Stored data entries
(** X4. A copy cannot be applied. The copy is inactive and
    [apply_property_land_configuration] looks for an active row with the
    key: applying the key a successful copy returned raises 'Configuration
    not found or not active'. *)
Theorem duplicate_cannot_be_applied (src key : uuid) (name : option string)
    (now later : timestamptz) (db : database) :
  configuration_keys_below_supply db ->
  result_of (execute (duplicate_property_land_configuration src name now) db) = Ok key ->
  result_of
    (execute (apply_property_land_configuration key later)
       (state_after (execute (duplicate_property_land_configuration src name now) db)))
  = Err (raise_exception "Configuration not found or not active").
Proof.
  intros K Hres.
  assert (Hkey : key = uuid_supply db
          /\ exists copy,
               Configurations.is_active copy = Some false
               /\ state_after (execute (duplicate_property_land_configuration src name now) db)
                  = with_configurations (with_uuid_supply db (N.succ (uuid_supply db)))
                      (property_land_configurations db ++ [copy])%list).
  { revert Hres. unfold execute.
    destruct (find (fun c => N.eqb (Configurations.id c) src)
                   (property_land_configurations db)) as [source|] eqn:F.
    - destruct name as [name|].
      + rewrite (duplicate_found src name now db source F).
        destruct (varchar 100 name) as [stored|e]; [|discriminate].
        destruct (negb (references (properties db) (Configurations.property_id source)));
          [discriminate|].
        intros [= <-]. split; [reflexivity|]. eexists. split; [|reflexivity]. reflexivity.
      + unfold duplicate_property_land_configuration, bind, get_database.
        rewrite F. discriminate.
    - unfold duplicate_property_land_configuration, bind, get_database.
      rewrite F. discriminate. }
  destruct Hkey as [-> [copy [Hc ->]]].
  assert (F : find (fun c => N.eqb (Configurations.id c) (uuid_supply db)
                             && Configurations.active c)
                   (property_land_configurations db ++ [copy])%list = None).
  { destruct (find _ _) as [c|] eqn:E; [|reflexivity].
    apply find_some in E as [Hin Hc']. apply andb_prop in Hc' as [Hid Hact].
    apply in_app_iff in Hin as [Hin|[<-|[]]].
    - apply K in Hin. apply N.eqb_eq in Hid. lia.
    - unfold Configurations.active in Hact. rewrite Hc in Hact. discriminate. }
  unfold execute, apply_property_land_configuration, bind, get_database.
  cbn [property_land_configurations with_configurations].
  rewrite F. reflexivity.
Qed.

Lemma duplicate_cannot_be_applied_witness :
  result_of
    (execute (apply_property_land_configuration 50 300)
       (state_after (execute (duplicate_property_land_configuration 20 (Some "Copy") 200)
                       Sample.inventory)))
  = Err (raise_exception "Configuration not found or not active").
Proof.
  apply (duplicate_cannot_be_applied 20 50 (Some "Copy") 200 300 Sample.inventory).
  - intros c [<-|[<-|[]]]; reflexivity.
  - reflexivity.
Defined.

(** ** Deleting a block *)

(** The cascade of the second delete finds no plot: the first delete has
    removed the plots of the block. *)
Lemma no_plot_left (k : uuid) (ids : list uuid) (plots : list LandPlots.row) :
  (forall i, In i ids -> i = k) ->
  filter (fun p => existsb (fun j => sql_eq N.eqb (LandPlots.block_id p) (Some j)) ids)
         (filter (fun p => negb (sql_eq N.eqb (LandPlots.block_id p) (Some k))) plots)
  = [].
Proof.
  intro H. apply filter_all_false. intros p Hp.
  apply filter_In in Hp as [_ Hp]. apply negb_true_iff in Hp.
  induction ids as [|i ids IH]; [reflexivity|].
  cbn [existsb]. rewrite (H i (or_introl eq_refl)). unfold uuid in *.
  rewrite Hp. cbn [orb].
  apply IH. intros j Hj. apply H. now right.
Qed.

Lemma filter_negb_none {A} (f : A -> bool) (l : list A) :
  filter f l = [] -> filter (fun x => negb (f x)) l = l.
Proof.
  intro H. apply filter_all_true. intros x Hx.
  destruct (f x) eqn:E; [|reflexivity].
  assert (In x (filter f l)) by (apply filter_In; now split).
  rewrite H in *. contradiction.
Qed.
(** X14. When the dependencies have no line feed, none ends in a carriage
    return and the last is not empty, the lines of the written [Cargo.toml]
    are those of the TOML text, an empty line, the [[dependencies]]
    heading, and then exactly the dependencies, one per line. *)
Theorem create_dir_manifest_lines (cargo_dir input : Path)
    (crate_name module_name : string) (deps : list string) (sel : string)
    (w w' : World) :
  create_dir cargo_dir input crate_name module_name deps sel w = (Ok tt, w') ->
  Forall (fun l => Forall (fun c => c <> newline) (list_ascii_of_string l)) deps ->
  Forall (fun l => forall p, l <> p ++ String carriage_return "") deps ->
  last deps <> Some "" ->
  exists toml text,
    toml_to_string (cargo_config crate_name module_name sel) = Ok toml /\
    files (w_fs w') !! join cargo_dir "Cargo.toml" = Some text /\
    lines text = app (lines toml) ("" :: "[dependencies]" :: deps).
Proof.
  intros H Hnl Hcr Hlast.
  destruct (create_dir_ok_files _ _ _ _ _ _ _ _ H) as (toml & data & Ht & _ & Hf).
  exists toml, (push_user_deps toml deps). split; [exact Ht|]. split.
  - rewrite Hf.
    rewrite lookup_insert_ne by (apply not_eq_sym, cargo_toml_ne_config).
    rewrite lookup_insert_ne by (apply not_eq_sym, cargo_toml_ne_lib_rs).
    apply lookup_insert_eq.
  - apply manifest_dependency_lines; [eapply toml_ends_nl; exact Ht|..]; assumption.
Qed.

(** Every piece [lines] yields is free of line feeds. *)
Lemma strip_cr_rev_forall (P : ascii -> Prop) (cur : list ascii) :
  Forall P cur -> Forall P (strip_cr_rev cur).
Proof.
  destruct cur as [|c r]; intros H; [constructor|]. cbn.
  destruct (Ascii.eqb c carriage_return); [inversion H; assumption|exact H].
Qed.

Lemma lines_go_no_newline (s : string) (cur : list ascii) :
  Forall (fun c => c <> newline) cur ->
  Forall (fun l => Forall (fun c => c <> newline) (list_ascii_of_string l)) (lines_go cur s).
Proof.
  revert cur. induction s as [|c s IH]; intros cur Hcur; cbn [lines_go].
  - destruct cur; repeat constructor.
    rewrite list_ascii_of_string_of_list_ascii. apply Forall_rev. exact Hcur.
  - destruct (Ascii.eqb c newline) eqn:Hc.
    + constructor; [|apply IH; constructor].
      rewrite list_ascii_of_string_of_list_ascii. apply Forall_rev.
      apply strip_cr_rev_forall, Hcur.
    + apply IH. constructor; [|exact Hcur]. apply Ascii.eqb_neq, Hc.
Qed.

Lemma chars_skip_forall (P : ascii -> Prop) (n : nat) (s : string) :
  Forall P (list_ascii_of_string s) -> Forall P (list_ascii_of_string (chars_skip n s)).
Proof.
  revert s. induction n as [|n IH]; intros [|c s] H; cbn; try exact H; try constructor.
  apply IH. inversion H; assumption.
Qed.

Lemma collect_lines_forall (P : ascii -> Prop) (ls : list string) :
  Forall (fun l => Forall P (list_ascii_of_string l)) ls ->
  Forall (fun l => Forall P (list_ascii_of_string l)) (collect_lines ls).
Proof.
  induction 1 as [|l ls Hl _ IH]; cbn [collect_lines]; [constructor|].
  destruct (negb (starts_with l "// ")); [constructor|].
  constructor; [apply chars_skip_forall, Hl|exact IH].
Qed.
Lemma performSearch_long host term st :
  (2 ≤ strLength term)%nat →
  ∃ c', Forall2 itemReplaced (mapBodies clearBody (content (dom st))) c' ∧
        performSearch host term st = Returns (foundState term st c').
Proof.
  intros Hlen. unfold performSearch.
  destruct (Nat.ltb_spec (strLength term) 2); [lia|].
  assert (Hne : term ≠ "") by (intros ->; unfold strLength in Hlen; simpl in Hlen; lia).
  replace (strIsEmpty term) with false by (by destruct term). simpl orb. cbv iota.
  destruct (highlightBodies_replaced (canonicalize host)
              (mapBodies clearBody (content (dom st))) (newRegExp term) Hne)
    as (c' & r' & Hh & _ & Hrep).
  exists c'. split; [done|].
  change (content (dom (withSearchMatches [] (withSearchTerm term (clearSearch st)))))
    with (mapBodies clearBody (content (dom st))).
  rewrite Hh. cbn [bindC fst]. unfold foundState. rewrite length_seq.
  destruct (Nat.ltb_spec 0 (length (pageHighlights c'))) as [Hpos|Hzero]; [|done].
  destruct (length (pageHighlights c')) as [|n] eqn:Hn; [lia|]. done.
Qed.

Lemma arrayGet_in_range {A} (l : list A) (i : Z) :
  0 ≤ i < Z.of_nat (length l) → ∃ x, arrayGet l i = Some x ∧ l !! Z.to_nat i = Some x.
Proof.
  intros Hi. unfold arrayGet. destruct (Z.ltb_spec i 0); [lia|].
  destruct (lookup_lt_is_Some_2 l (Z.to_nat i)) as [x Hx]; [lia|]. eauto.
Qed.

Lemma nextIndex_range d st :
  searchMatches st ≠ [] →
  0 ≤ nextIndex d st < Z.of_nat (length (searchMatches st)).
Proof.
  intros Hne. unfold nextIndex.
  assert (0 < Z.of_nat (length (searchMatches st))).
  { destruct (searchMatches st); [done|simpl; lia]. }
  destruct (Z.leb_spec (Z.of_nat (length (searchMatches st))) (currentSearchIndex st + d));
    [simpl; lia|].
  destruct (Z.ltb_spec (currentSearchIndex st + d) 0); lia.
Qed.

Lemma navigateSearch_empty d st : searchMatches st = [] → navigateSearch d st = Returns st.
Proof. intros H. unfold navigateSearch. by rewrite H. Qed.

Lemma navigateSearch_spec d st :
  searchMatches st ≠ [] →
  ∃ st' m,
    navigateSearch d st = Returns st' ∧
    arrayGet (searchMatches st) (nextIndex d st) = Some m ∧
    currentSearchIndex st' = nextIndex d st ∧
    searchMatches st' = searchMatches st ∧
    resultsCount (dom st') =
      positionText (nextIndex d st) (Z.of_nat (length (searchMatches st))) ∧
    content (dom st') = updateMatch (classAdd CURRENT) expandBlock m (unmarkedContent st) ∧
    scrollLog st' = scrollLog st ++ [ScrollIntoView m "smooth" "center"].
Proof.
  intros Hne. pose proof (nextIndex_range d st Hne) as Hr.
  destruct (arrayGet_in_range _ _ Hr) as (m & Hm & _).
  unfold navigateSearch.
  destruct (Z.eqb_spec (Z.of_nat (length (searchMatches st))) 0) as [Hz|_]; [lia|].
  assert (Hfirst : ∃ st1,
    (if (0 <=? currentSearchIndex st) &&
        (currentSearchIndex st <? Z.of_nat (length (searchMatches st)))
     then match arrayGet (searchMatches st) (currentSearchIndex st) with
          | None => Throws "TypeError"
          | Some m0 => Returns (withDom (withContent
                (updateMatch (classRemove CURRENT) id m0 (content (dom st))) (dom st)) st)
          end
     else Returns st) = Returns st1 ∧
    st1 = withDom (withContent (unmarkedContent st) (dom st)) st).
  { unfold unmarkedContent.
    destruct (Z.leb_spec 0 (currentSearchIndex st)); simpl.
    - destruct (Z.ltb_spec (currentSearchIndex st) (Z.of_nat (length (searchMatches st)))).
      + destruct (arrayGet_in_range (searchMatches st) (currentSearchIndex st)) as (m0 & -> & _);
          [lia|]. eauto.
      + eexists. split; [done|]. by destruct st as [[]].
    - eexists. split; [done|]. by destruct st as [[]]. }
  destruct Hfirst as (st1 & -> & ->). cbn [bindC].
  fold (nextIndex d st).
  change (searchMatches (withCurrentSearchIndex (nextIndex d st)
            (withDom (withContent (unmarkedContent st) (dom st)) st)))
    with (searchMatches st).
  rewrite Hm. eexists _, m. split; [done|]. done.
Qed.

Task directions → I'd like the lines above from the one with "arrayGet (searchMatches st) (nextIndex" up to and including the one with "- destruct (Z.ltb_spec" copied exactly, with no other lines.

The answer →
    arrayGet (searchMatches st) (nextIndex d st) = Some m ∧
    currentSearchIndex st' = nextIndex d st ∧
    searchMatches st' = searchMatches st ∧
    resultsCount (dom st') =
      positionText (nextIndex d st) (Z.of_nat (length (searchMatches st))) ∧
    content (dom st') = updateMatch (classAdd CURRENT) expandBlock m (unmarkedContent st) ∧
    scrollLog st' = scrollLog st ++ [ScrollIntoView m "smooth" "center"].
Proof.
  intros Hne. pose proof (nextIndex_range d st Hne) as Hr.
  destruct (arrayGet_in_range _ _ Hr) as (m & Hm & _).
  unfold navigateSearch.
  destruct (Z.eqb_spec (Z.of_nat (length (searchMatches st))) 0) as [Hz|_]; [lia|].
  assert (Hfirst : ∃ st1,
    (if (0 <=? currentSearchIndex st) &&
        (currentSearchIndex st <? Z.of_nat (length (searchMatches st)))
     then match arrayGet (searchMatches st) (currentSearchIndex st) with
          | None => Throws "TypeError"
          | Some m0 => Returns (withDom (withContent
                (updateMatch (classRemove CURRENT) id m0 (content (dom st))) (dom st)) st)
          end
     else Returns st) = Returns st1 ∧
    st1 = withDom (withContent (unmarkedContent st) (dom st)) st).
  { unfold unmarkedContent.
    destruct (Z.leb_spec 0 (currentSearchIndex st)); simpl.
    - destruct (Z.ltb_spec (currentSearchIndex st) (Z.of_nat (length (searchMatches st)))).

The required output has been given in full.